Saved entries -
»»

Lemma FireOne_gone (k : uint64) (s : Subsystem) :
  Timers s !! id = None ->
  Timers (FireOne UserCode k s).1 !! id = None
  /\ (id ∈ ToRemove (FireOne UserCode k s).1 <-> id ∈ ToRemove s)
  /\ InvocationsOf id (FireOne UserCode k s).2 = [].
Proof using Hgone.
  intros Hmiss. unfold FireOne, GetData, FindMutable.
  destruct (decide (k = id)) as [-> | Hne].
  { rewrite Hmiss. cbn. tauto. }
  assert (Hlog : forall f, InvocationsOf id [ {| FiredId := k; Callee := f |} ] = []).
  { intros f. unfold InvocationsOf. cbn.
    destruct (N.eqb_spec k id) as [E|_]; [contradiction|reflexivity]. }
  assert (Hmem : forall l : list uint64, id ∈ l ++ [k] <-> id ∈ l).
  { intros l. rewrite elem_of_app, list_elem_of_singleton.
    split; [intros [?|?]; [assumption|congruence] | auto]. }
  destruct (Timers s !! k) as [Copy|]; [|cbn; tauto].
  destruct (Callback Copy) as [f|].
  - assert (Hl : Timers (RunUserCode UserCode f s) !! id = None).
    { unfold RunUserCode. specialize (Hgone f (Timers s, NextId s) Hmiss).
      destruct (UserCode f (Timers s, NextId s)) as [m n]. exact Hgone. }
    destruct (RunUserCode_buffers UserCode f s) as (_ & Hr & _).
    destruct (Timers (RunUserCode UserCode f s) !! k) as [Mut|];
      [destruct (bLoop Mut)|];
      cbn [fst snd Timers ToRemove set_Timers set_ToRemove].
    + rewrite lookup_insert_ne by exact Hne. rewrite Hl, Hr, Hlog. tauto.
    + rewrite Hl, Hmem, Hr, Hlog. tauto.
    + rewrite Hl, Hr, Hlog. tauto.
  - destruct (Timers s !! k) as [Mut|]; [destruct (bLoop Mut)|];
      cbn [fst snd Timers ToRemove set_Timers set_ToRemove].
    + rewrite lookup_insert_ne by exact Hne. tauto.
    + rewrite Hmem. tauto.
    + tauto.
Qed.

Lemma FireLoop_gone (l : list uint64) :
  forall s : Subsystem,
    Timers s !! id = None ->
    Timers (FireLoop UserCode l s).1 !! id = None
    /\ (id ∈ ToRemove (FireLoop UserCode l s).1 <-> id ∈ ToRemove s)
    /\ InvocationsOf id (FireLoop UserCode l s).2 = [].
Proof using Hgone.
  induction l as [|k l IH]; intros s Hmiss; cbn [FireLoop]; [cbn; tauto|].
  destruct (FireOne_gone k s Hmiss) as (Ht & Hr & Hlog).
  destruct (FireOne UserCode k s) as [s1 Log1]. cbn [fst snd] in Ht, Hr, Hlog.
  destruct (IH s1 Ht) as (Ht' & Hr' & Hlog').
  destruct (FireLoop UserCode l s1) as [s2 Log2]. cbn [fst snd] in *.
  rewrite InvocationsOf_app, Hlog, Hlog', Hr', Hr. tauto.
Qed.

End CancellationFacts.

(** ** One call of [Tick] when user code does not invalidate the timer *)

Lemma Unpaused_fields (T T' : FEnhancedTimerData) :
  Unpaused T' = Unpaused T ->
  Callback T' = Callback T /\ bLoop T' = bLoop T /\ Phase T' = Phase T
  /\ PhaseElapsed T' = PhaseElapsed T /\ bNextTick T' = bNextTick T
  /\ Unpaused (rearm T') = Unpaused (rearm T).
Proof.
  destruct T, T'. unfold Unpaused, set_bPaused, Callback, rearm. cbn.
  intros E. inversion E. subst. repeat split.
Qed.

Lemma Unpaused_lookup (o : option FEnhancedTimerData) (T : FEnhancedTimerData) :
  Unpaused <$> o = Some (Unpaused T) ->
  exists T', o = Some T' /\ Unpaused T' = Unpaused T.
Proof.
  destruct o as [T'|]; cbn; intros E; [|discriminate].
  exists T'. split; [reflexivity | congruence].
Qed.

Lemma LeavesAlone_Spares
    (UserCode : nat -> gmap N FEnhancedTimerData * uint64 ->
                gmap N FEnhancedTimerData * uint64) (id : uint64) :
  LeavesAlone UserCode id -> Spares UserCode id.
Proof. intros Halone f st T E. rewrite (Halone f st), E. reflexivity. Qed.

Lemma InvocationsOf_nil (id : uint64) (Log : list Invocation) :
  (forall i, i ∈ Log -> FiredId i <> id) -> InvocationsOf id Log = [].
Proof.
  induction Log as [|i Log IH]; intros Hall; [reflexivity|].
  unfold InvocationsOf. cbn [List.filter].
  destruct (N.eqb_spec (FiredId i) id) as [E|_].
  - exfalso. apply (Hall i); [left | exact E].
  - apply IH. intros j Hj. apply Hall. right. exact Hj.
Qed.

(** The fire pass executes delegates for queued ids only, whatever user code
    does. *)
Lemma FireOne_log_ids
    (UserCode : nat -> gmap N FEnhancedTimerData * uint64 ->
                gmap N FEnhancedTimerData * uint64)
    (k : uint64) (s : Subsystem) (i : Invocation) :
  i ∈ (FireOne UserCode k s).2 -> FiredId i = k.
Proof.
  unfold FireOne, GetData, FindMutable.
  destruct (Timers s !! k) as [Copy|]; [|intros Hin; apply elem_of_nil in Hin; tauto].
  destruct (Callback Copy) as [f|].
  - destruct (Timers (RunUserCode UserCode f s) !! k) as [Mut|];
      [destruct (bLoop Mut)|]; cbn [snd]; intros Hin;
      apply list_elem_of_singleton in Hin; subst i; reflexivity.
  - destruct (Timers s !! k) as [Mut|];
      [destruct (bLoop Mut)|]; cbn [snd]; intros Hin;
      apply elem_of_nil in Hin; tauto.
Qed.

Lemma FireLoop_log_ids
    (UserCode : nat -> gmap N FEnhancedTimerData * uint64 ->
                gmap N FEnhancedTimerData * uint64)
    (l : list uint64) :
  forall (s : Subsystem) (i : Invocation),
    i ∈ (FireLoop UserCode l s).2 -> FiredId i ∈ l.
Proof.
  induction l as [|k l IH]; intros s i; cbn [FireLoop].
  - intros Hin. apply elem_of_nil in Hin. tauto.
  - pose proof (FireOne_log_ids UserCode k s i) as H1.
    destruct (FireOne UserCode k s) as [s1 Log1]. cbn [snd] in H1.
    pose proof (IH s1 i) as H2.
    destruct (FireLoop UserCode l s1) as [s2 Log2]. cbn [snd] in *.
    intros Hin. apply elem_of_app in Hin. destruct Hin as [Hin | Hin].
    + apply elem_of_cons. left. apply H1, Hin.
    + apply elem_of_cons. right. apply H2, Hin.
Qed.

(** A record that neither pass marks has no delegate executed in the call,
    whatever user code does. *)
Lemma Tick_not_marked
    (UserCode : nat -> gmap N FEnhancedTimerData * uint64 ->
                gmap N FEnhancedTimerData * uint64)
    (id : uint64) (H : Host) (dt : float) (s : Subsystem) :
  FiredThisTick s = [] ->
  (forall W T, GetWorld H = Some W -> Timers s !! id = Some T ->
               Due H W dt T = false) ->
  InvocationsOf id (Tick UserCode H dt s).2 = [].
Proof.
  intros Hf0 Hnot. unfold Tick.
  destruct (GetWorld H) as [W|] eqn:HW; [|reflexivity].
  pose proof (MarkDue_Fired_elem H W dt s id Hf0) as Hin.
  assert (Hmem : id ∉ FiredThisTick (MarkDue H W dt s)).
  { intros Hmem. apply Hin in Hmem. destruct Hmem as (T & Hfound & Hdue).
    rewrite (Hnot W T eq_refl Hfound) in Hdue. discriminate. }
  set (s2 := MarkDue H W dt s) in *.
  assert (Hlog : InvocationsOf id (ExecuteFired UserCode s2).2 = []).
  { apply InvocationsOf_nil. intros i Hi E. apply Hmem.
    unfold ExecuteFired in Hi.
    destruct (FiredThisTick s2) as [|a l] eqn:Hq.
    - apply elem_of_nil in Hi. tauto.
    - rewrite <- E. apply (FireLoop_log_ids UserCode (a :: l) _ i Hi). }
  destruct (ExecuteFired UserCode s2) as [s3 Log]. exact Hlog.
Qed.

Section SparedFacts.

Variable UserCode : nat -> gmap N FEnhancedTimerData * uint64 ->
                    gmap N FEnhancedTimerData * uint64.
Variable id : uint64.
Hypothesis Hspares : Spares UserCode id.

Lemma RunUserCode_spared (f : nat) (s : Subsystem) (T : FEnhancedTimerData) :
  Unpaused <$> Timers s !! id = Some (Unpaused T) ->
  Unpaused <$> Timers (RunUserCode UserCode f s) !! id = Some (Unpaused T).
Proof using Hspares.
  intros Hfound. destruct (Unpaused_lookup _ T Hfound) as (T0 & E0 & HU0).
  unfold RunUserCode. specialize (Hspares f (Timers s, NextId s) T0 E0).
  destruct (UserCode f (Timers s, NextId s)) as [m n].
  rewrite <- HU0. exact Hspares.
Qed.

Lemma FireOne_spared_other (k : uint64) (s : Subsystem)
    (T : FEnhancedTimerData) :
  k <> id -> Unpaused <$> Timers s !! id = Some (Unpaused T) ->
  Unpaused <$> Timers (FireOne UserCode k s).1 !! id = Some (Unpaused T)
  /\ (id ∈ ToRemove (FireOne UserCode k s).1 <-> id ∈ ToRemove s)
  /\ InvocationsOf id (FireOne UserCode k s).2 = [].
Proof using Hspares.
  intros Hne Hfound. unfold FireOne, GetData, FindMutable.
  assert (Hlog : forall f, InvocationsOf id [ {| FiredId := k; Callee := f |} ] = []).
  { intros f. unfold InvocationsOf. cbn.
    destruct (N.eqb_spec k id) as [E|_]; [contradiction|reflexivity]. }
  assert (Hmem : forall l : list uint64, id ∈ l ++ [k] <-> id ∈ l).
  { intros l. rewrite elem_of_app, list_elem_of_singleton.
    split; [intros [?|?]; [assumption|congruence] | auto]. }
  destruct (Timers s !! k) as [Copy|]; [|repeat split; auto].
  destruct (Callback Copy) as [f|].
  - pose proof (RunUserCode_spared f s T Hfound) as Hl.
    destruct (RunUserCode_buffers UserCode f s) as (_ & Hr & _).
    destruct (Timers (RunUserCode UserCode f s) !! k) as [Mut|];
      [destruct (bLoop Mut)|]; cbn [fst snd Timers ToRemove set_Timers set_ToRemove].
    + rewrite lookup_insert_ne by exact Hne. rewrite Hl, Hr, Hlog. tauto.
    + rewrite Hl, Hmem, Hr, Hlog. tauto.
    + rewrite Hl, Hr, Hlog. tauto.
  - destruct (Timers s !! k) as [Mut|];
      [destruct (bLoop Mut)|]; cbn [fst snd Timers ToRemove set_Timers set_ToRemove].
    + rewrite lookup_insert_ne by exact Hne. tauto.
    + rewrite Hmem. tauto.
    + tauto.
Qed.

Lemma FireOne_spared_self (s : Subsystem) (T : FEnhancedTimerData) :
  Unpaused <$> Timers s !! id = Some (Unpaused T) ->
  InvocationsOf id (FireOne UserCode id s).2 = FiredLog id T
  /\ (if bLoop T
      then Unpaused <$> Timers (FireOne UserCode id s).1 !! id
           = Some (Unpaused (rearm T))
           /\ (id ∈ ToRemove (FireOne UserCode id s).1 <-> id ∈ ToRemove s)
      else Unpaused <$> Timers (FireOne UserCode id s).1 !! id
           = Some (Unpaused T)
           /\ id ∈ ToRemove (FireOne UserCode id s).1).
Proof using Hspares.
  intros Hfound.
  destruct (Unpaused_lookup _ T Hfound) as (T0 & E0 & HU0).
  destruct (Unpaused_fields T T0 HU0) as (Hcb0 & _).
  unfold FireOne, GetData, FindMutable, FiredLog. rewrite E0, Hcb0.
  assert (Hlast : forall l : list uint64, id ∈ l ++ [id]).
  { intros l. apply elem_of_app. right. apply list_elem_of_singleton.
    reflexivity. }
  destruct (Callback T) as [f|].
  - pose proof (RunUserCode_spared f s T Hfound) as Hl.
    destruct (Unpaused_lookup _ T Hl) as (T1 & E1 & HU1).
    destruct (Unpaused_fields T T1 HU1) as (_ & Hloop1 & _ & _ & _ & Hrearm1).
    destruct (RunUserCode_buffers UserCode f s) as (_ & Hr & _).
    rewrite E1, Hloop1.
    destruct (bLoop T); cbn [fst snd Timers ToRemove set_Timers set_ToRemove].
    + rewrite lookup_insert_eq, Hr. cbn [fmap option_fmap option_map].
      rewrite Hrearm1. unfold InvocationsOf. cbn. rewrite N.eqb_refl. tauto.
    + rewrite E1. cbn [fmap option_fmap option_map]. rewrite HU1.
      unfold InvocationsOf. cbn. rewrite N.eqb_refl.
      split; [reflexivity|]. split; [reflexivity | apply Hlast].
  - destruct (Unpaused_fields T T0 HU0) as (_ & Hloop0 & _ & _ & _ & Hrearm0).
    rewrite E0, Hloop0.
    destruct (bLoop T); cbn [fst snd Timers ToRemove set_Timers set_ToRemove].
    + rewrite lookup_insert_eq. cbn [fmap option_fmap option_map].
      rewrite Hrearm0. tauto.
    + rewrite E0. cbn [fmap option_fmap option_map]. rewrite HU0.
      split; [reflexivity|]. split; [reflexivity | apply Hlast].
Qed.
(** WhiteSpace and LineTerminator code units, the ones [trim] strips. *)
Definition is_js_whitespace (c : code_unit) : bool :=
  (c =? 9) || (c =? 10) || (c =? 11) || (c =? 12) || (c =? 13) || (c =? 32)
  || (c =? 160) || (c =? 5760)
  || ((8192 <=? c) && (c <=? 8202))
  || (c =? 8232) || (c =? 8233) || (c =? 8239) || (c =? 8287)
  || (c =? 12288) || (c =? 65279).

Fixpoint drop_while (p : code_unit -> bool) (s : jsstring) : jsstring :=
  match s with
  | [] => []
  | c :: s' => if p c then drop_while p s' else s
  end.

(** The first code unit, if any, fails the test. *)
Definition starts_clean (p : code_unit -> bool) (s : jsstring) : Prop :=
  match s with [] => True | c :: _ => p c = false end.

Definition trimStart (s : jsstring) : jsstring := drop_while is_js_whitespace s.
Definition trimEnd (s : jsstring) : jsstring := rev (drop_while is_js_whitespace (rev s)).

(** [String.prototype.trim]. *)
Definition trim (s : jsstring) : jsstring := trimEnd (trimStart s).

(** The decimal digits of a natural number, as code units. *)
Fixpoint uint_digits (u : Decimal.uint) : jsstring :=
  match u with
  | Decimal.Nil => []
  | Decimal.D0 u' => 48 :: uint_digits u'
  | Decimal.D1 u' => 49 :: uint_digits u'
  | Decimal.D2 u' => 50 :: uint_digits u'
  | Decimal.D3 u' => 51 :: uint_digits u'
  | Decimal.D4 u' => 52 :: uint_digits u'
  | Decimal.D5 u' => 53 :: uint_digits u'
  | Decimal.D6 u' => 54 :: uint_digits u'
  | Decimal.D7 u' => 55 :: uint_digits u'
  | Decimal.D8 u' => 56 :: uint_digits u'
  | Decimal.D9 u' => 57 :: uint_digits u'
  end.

««

Please transcribe only the lines in the records above running from the line that has "right. apply list_elem_of_singleton." through the line that has "rewrite E0, Hloop0.", both included, exactly as they appear.

  { intros l. apply elem_of_app. right. apply list_elem_of_singleton.
    reflexivity. }
  destruct (Callback T) as [f|].
  - pose proof (RunUserCode_spared f s T Hfound) as Hl.
    destruct (Unpaused_lookup _ T Hl) as (T1 & E1 & HU1).
    destruct (Unpaused_fields T T1 HU1) as (_ & Hloop1 & _ & _ & _ & Hrearm1).
    destruct (RunUserCode_buffers UserCode f s) as (_ & Hr & _).
    rewrite E1, Hloop1.
    destruct (bLoop T); cbn [fst snd Timers ToRemove set_Timers set_ToRemove].
    + rewrite lookup_insert_eq, Hr. cbn [fmap option_fmap option_map].
      rewrite Hrearm1. unfold InvocationsOf. cbn. rewrite N.eqb_refl. tauto.
    + rewrite E1. cbn [fmap option_fmap option_map]. rewrite HU1.
      unfold InvocationsOf. cbn. rewrite N.eqb_refl.
      split; [reflexivity|]. split; [reflexivity | apply Hlast].
  - destruct (Unpaused_fields T T0 HU0) as (_ & Hloop0 & _ & _ & _ & Hrearm0).
    rewrite E0, Hloop0.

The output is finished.